** Information supplied follows **

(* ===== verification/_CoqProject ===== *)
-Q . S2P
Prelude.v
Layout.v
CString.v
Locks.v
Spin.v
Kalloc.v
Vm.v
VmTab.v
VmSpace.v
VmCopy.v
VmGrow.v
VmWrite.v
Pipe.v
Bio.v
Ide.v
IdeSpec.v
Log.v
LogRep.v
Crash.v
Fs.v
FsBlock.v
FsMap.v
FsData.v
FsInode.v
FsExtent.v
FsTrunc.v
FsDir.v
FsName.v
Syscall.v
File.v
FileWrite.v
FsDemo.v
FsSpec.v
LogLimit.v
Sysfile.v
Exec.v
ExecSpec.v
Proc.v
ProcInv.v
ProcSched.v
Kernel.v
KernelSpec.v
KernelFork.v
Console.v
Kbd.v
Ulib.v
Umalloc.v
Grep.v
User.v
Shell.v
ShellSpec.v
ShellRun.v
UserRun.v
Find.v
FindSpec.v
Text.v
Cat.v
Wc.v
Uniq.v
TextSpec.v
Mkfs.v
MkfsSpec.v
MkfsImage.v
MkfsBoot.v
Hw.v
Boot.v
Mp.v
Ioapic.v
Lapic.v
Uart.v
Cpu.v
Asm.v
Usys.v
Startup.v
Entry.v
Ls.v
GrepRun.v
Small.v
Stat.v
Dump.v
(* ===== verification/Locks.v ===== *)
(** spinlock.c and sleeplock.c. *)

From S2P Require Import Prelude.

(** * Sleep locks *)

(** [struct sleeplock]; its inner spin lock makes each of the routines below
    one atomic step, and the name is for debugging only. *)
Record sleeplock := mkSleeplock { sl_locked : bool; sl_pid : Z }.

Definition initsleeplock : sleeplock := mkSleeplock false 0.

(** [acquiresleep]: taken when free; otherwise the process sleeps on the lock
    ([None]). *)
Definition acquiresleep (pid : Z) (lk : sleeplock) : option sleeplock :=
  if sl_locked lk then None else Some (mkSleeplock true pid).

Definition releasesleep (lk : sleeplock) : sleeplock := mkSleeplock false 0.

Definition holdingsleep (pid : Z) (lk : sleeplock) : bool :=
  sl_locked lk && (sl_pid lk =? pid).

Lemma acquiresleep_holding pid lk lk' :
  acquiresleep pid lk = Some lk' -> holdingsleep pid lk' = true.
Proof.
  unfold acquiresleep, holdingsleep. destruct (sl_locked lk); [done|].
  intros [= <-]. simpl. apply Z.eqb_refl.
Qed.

** End of Information supplied **

Exercise instructions => Would you print the line containing "Lemma acquiresleep_holding pid" and every line after it up to the end of the listing above, exactly, and nothing else?

Answer section =>
Lemma acquiresleep_holding pid lk lk' :
  acquiresleep pid lk = Some lk' -> holdingsleep pid lk' = true.
Proof.
  unfold acquiresleep, holdingsleep. destruct (sl_locked lk); [done|].
  intros [= <-]. simpl. apply Z.eqb_refl.
Qed.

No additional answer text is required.